- [About this task] How many lines below hold "Proof"? Answer with only the number.

[Saved entries]
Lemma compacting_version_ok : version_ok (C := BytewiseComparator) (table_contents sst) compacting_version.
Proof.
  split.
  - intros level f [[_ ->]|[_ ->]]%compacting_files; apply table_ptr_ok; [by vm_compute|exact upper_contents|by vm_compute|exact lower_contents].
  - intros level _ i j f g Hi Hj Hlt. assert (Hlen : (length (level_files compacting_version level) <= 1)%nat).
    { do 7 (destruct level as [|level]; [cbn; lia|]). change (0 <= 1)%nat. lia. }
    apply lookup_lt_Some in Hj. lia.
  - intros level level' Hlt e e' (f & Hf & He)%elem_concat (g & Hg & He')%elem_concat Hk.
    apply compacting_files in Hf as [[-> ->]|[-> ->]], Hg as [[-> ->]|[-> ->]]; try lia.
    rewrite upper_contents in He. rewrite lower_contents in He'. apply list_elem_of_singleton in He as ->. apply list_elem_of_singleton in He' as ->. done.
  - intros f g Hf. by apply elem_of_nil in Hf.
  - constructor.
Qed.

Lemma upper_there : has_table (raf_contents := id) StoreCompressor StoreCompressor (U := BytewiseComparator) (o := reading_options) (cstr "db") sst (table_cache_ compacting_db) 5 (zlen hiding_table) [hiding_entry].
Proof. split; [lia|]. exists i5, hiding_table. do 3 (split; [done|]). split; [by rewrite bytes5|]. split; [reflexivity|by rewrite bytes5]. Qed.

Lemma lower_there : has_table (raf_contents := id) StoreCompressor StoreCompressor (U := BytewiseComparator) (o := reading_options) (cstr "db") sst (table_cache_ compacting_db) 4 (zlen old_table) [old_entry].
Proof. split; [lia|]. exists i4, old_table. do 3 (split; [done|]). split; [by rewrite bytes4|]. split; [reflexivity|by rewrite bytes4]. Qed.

- [Answer to the exercise] 3